Data section —
"""

(** The identity of the emote of a layer: the address of its pointer. *)
Definition identity (layer : LayeredEmote float) : positive := address (ptr layer).

(** Layer [i] is the first occurrence of its emote identity. *)
Definition isFirstOccurrence (layers : list (LayeredEmote float)) (i : nat) : bool :=
  match layers !! i with
  | Some layer => bool_decide (identity layer ∉ identity <$> take i layers)
  | Datatypes.None => false
  end.

(** "De-duplicated by emote identity, preserving first-seen order": the
    layers that are first occurrences, in the order of the layer list. *)
Definition firstOccurrences (layers : list (LayeredEmote float)) : list (LayeredEmote float) :=
  omap (fun i => layers !! i)
       (filter (fun i => isFirstOccurrence layers i) (seq 0 (length layers))).

(** The text fragments among the primitives, and what they say. *)
Definition fragmentText (p : Primitive float) : QString :=
  match p with
  | Element e => le_text e
  | LineBreak => []
  end.

Definition emittedText (ps : list (Primitive float)) : QString :=
  concat (fragmentText <$> ps).

(** The pixel width that a primitive takes on its line. *)
Definition primitiveWidth (p : Primitive float) : Z :=
  match p with
  | Element e => QSize.width (rect_size e)
  | LineBreak => 0
  end.

(** The primitives of a word that was split by force: every forced piece is
    followed by a line break, the last piece is not. *)
Definition forcedPieces (pieces : list (MessageLayoutElement float)) : list (Primitive float) :=
  pieces ≫= (fun piece => [Element piece; LineBreak]).

(** The cursor of a container is consistent: it is not left of the line start,
    a space is not negative, and at the start of a line the cursor is at 0. *)
Definition containerOk (c : MessageLayoutContainer float) : Prop :=
  0 <= currentX_ c /\ 0 <= spaceWidth_ c /\ (atStartOfLine c = true -> currentX_ c = 0).

(** A font never measures a negative width. *)
Definition metricsOk (metrics : QFontMetrics) : Prop :=
  (forall s, 0 <= horizontalAdvance metrics s)
  /\ (forall ch, 0 <= horizontalAdvanceChar metrics ch).

(** Every character of the text (a surrogate pair counted as one) is at most
    [width] pixels wide. *)
Definition charactersFit (metrics : QFontMetrics) (width : Z) (text : QString) : Prop :=
  forall i, (i < length text)%nat -> charWidthAt metrics text i <= width.

(** The container [c'] holds what [c] held and what was emitted since. *)
Definition appendsTo (c c' : MessageLayoutContainer float) : Prop :=
  exists new, emitted c' = emitted c ++ new.

(** The image of a layer at a scale. *)
Definition layerImage (scale : float) (layer : LayeredEmote float) : ImagePtr :=
  getImageOrLoaded (images (deref (ptr layer))) scale.
(** * generate_technical_report.py: the report generator

    A shallow embedding of [TechnicalReportGenerator]: the style registry,
    the story (the list of flowables that the section builders grow), the
    seven [add_*] methods and [generate], which hands the story to the layout
    library.

    The layout library (reportlab) is not part of the repository.  What the
    script uses of it is modelled as follows.
    - The values the script builds (numbers, colors, table commands, paragraph
      styles, tables, flowables) are plain data.  The markup inside a
      paragraph text is kept as the string handed to [Paragraph].
    - [StyleSheet1] is the library's style registry with its operations [add]
      and [__getitem__].
    - The sample style sheet, the defaults of [ParagraphStyle], the template
      constructor and [build] are the fields of a [Collaborator]; the
      theorems hold for every collaborator.  [build] is handed the story by
      reference and takes flowables out of it, so its result says what it
      left in the list.
    - The clock is an input: a method that reads it takes the reading as an
      argument.
    - A method is a function on the generator object that returns an
      exception or a value together with the object as the method left it.
    - The process the script runs in is explicit: the lines written to
      [sys.stdout], what its encoder does with a text, what the operating
      system answers about a file, and the calls of [build].  [print] raises
      when the encoder does.  A standard output that is closed and a shortage
      of memory are outside the model.
    - Lengths in points are kept as exact rationals.  The one division of the
      script, [size / 1024], is rounded to a double as Python rounds it. *)

From Stdlib Require Import QArith ZArith.
From stdpp Require Import gmap strings list fin_maps.

Set Warnings "-register-all,-clear-no-such-hyp".

(** ** Numbers, colors and attribute values *)

Inductive number : Type :=
| PyInt (z : Z)
| PyFloat (q : Q).

(** [reportlab.lib.units.inch] is [72.0]. *)
Definition inch : Q := 72%Q.

(** [x*inch] for a literal [x]. *)
Definition times_inch (x : Q) : number := PyFloat (x * inch)%Q.

(** [reportlab.lib.pagesizes.letter] is [(8.5*inch, 11*inch)]. *)
Definition letter : number * number := (times_inch 8.5, times_inch 11).

Inductive Color : Type :=
| HexColor (hex : string)
| white
| black.

Inductive Value : Type :=
| VNum (n : number)
| VStr (s : string)
| VColor (c : Color)
| VColors (cs : list Color).

Definition VInt (z : Z) : Value := VNum (PyInt z).

(** [reportlab.lib.enums]. *)
Definition TA_LEFT : Value := VInt 0.
Definition TA_CENTER : Value := VInt 1.

(** ** Exceptions *)

Inductive exn : Type :=
| Exn (cls : string) (msg : string).

Definition KeyError (msg : string) : exn := Exn "KeyError" msg.

(** ** Paragraph styles and the style registry *)

(** A [ParagraphStyle] object: its name, the parent it was derived from and
    its attribute dictionary. *)
Inductive ParagraphStyle : Type :=
| PropertySet (name : string) (parent : option ParagraphStyle)
    (attrs : gmap string Value).

Definition style_name (s : ParagraphStyle) : string :=
  match s with PropertySet n _ _ => n end.

Definition style_parent (s : ParagraphStyle) : option ParagraphStyle :=
  match s with PropertySet _ p _ => p end.

Definition style_attrs (s : ParagraphStyle) : gmap string Value :=
  match s with PropertySet _ _ a => a end.

(** [ParagraphStyle(name=..., parent=..., **kw)]: the class defaults, then the
    parent's attributes, then the keywords; later ones win. *)
Definition new_ParagraphStyle (defaults : gmap string Value) (name : string)
    (parent : ParagraphStyle) (kw : list (string * Value)) : ParagraphStyle :=
  PropertySet name (Some parent)
    (list_to_map kw ∪ style_attrs parent ∪ defaults).

Record StyleSheet1 : Type := mkStyleSheet1 {
  byName : gmap string ParagraphStyle;
  byAlias : gmap string ParagraphStyle
}.

(** [StyleSheet1.__getitem__]: the alias table first, then the name table. *)
Definition getitem (sh : StyleSheet1) (key : string) : option ParagraphStyle :=
  match byAlias sh !! key with
  | Some s => Some s
  | None => byName sh !! key
  end.

(** [StyleSheet1.add(style)] without alias: refused when the name is taken,
    as a name or as an alias. *)
Definition add (sh : StyleSheet1) (style : ParagraphStyle) : exn + StyleSheet1 :=
  let key := style_name style in
  match byName sh !! key with
  | Some _ => inl (KeyError ("Style '" +:+ key +:+ "' already defined in stylesheet"))
  | None =>
    match byAlias sh !! key with
    | Some _ => inl (KeyError ("Style name '" +:+ key +:+ "' is already an alias in stylesheet"))
    | None => inr (mkStyleSheet1 (<[key := style]> (byName sh)) (byAlias sh))
    end
  end.

(** ** Flowables *)

(** One [TableStyle] command, e.g. [('GRID', (0, 0), (-1, -1), 1, color)]. *)
Record TableCmd : Type := Cmd {
  cmd_op : string;
  cmd_start : Z * Z;
  cmd_stop : Z * Z;
  cmd_args : list Value
}.

(** A [Table] object: the cell values it was built from, the row and column
    counts the constructor derives from them, the column widths and the style
    commands set on it. *)
Record TableObj : Type := mkTable {
  _cellvalues : list (list string);
  _nrows : nat;
  _ncols : nat;
  _colWidths : list number;
  _cmds : list TableCmd
}.

(** [Table(data, colWidths=...)]. *)
Definition Table (data : list (list string)) (colWidths : list number) : TableObj :=
  {| _cellvalues := data;
     _nrows := length data;
     _ncols := foldr Nat.max 0 (map length data);
     _colWidths := colWidths;
     _cmds := [] |}.

Definition TableStyle (cmds : list TableCmd) : list TableCmd := cmds.

(** [table.setStyle(tblstyle)]: the commands are added to the table's. *)
Definition setStyle (t : TableObj) (tblstyle : list TableCmd) : TableObj :=
  {| _cellvalues := _cellvalues t;
     _nrows := _nrows t;
     _ncols := _ncols t;
     _colWidths := _colWidths t;
     _cmds := _cmds t ++ tblstyle |}.

Inductive Flowable : Type :=
| Paragraph (text : string) (style : ParagraphStyle)
| Spacer (width height : number)
| PageBreak
| TableF (t : TableObj).

(** ** The clock *)

Inductive Month : Type :=
| January | February | March | April | May | June
| July | August | September | October | November | December.

(** What [datetime.now()] returns, as far as the script reads it. *)
Record datetime : Type := mkDatetime {
  dt_year : nat;
  dt_month : Month;
  dt_day : nat
}.

Definition digit (n : nat) : string :=
  String (Ascii.ascii_of_nat (48 + n mod 10)) EmptyString.

Fixpoint decimal_go (fuel n : nat) (acc : string) : string :=
  match fuel with
  | O => acc
  | S fuel' =>
    let acc' := digit n +:+ acc in
    if (n / 10 =? 0)%nat then acc' else decimal_go fuel' (n / 10) acc'
  end.

Definition decimal (n : nat) : string := decimal_go (S n) n "".

(** [%d]: day of the month, two digits. *)
Definition strftime_d (d : datetime) : string :=
  digit (dt_day d / 10) +:+ digit (dt_day d).

(** [%B]: full month name; the script sets no locale, so the C locale's. *)
Definition strftime_B (d : datetime) : string :=
  match dt_month d with
  | January => "January" | February => "February" | March => "March"
  | April => "April" | May => "May" | June => "June"
  | July => "July" | August => "August" | September => "September"
  | October => "October" | November => "November" | December => "December"
  end.

(** [%Y]: the year in decimal. *)
Definition strftime_Y (d : datetime) : string := decimal (dt_year d).

(** [now.strftime('%d de %B, %Y')]. *)
Definition strftime (d : datetime) : string :=
  strftime_d d +:+ " de " +:+ strftime_B d +:+ ", " +:+ strftime_Y d.

(** ** The generator object *)

Record SimpleDocTemplate : Type := mkDoc {
  doc_filename : string;
  pagesize : number * number;
  rightMargin : number;
  leftMargin : number;
  topMargin : number;
  bottomMargin : number
}.

Record TechnicalReportGenerator : Type := mkGenerator {
  filename : string;
  doc : SimpleDocTemplate;
  styles : StyleSheet1;
  story : list Flowable
}.

Definition set_story (g : TechnicalReportGenerator) (st : list Flowable)
  : TechnicalReportGenerator :=
  {| filename := filename g; doc := doc g; styles := styles g; story := st |}.

Definition set_styles (g : TechnicalReportGenerator) (sh : StyleSheet1)
  : TechnicalReportGenerator :=
  {| filename := filename g; doc := doc g; styles := sh; story := story g |}.

(** ** Methods as state transformers that may raise

    A method runs on the object and returns either an exception or a value,
    together with the object as the method left it: an exception does not
    undo the appends made before it. *)

Definition Gen (A : Type) : Type :=
  TechnicalReportGenerator -> (exn + A) * TechnicalReportGenerator.

Definition ret {A} (a : A) : Gen A := fun g => (inr a, g).

Definition bind {A B} (m : Gen A) (k : A -> Gen B) : Gen B :=
  fun g =>
    match m g with
    | (inl e, g') => (inl e, g')
    | (inr a, g') => k a g'
    end.

Declare Scope gen_scope.
Delimit Scope gen_scope with gen.
Notation "'let*' x ':=' c1 'in' c2" := (bind c1 (fun x => c2))
  (at level 10, x name, c1 at level 100, c2 at level 200) : gen_scope.
Notation "e1 ';;' e2" := (bind e1 (fun _ => e2))
  (at level 100, e2 at level 200, right associativity) : gen_scope.

(** [self.styles[key]]. *)
Definition styles_getitem (key : string) : Gen ParagraphStyle :=
  fun g =>
    match getitem (styles g) key with
    | Some s => (inr s, g)
    | None => (inl (KeyError ("Style '" +:+ key +:+ "' not found in stylesheet")), g)
    end.

(** [self.styles.add(style)]. *)
Definition styles_add (style : ParagraphStyle) : Gen unit :=
  fun g =>
    match add (styles g) style with
    | inl e => (inl e, g)
    | inr sh => (inr tt, set_styles g sh)
    end.

(** [self.story.append(flowable)]. *)
Definition story_append (f : Flowable) : Gen unit :=
  fun g => (inr tt, set_story g (story g ++ [f])).

(** [for x in xs: body(x)]. *)
Fixpoint for_each {A} (xs : list A) (body : A -> Gen unit) : Gen unit :=
  match xs with
  | [] => ret tt
  | x :: xs' => bind (body x) (fun _ => for_each xs' body)
  end.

"""

Work instruction — From the data above, reproduce word for word the lines running from the line with "Inductive number : Type" to the line with "(** ** Paragraph", ends included.

Result of this exercise —
Inductive number : Type :=
| PyInt (z : Z)
| PyFloat (q : Q).

(** [reportlab.lib.units.inch] is [72.0]. *)
Definition inch : Q := 72%Q.

(** [x*inch] for a literal [x]. *)
Definition times_inch (x : Q) : number := PyFloat (x * inch)%Q.

(** [reportlab.lib.pagesizes.letter] is [(8.5*inch, 11*inch)]. *)
Definition letter : number * number := (times_inch 8.5, times_inch 11).

Inductive Color : Type :=
| HexColor (hex : string)
| white
| black.

Inductive Value : Type :=
| VNum (n : number)
| VStr (s : string)
| VColor (c : Color)
| VColors (cs : list Color).

Definition VInt (z : Z) : Value := VNum (PyInt z).

(** [reportlab.lib.enums]. *)
Definition TA_LEFT : Value := VInt 0.
Definition TA_CENTER : Value := VInt 1.

(** ** Exceptions *)

Inductive exn : Type :=
| Exn (cls : string) (msg : string).

Definition KeyError (msg : string) : exn := Exn "KeyError" msg.

(** ** Paragraph styles and the style registry *)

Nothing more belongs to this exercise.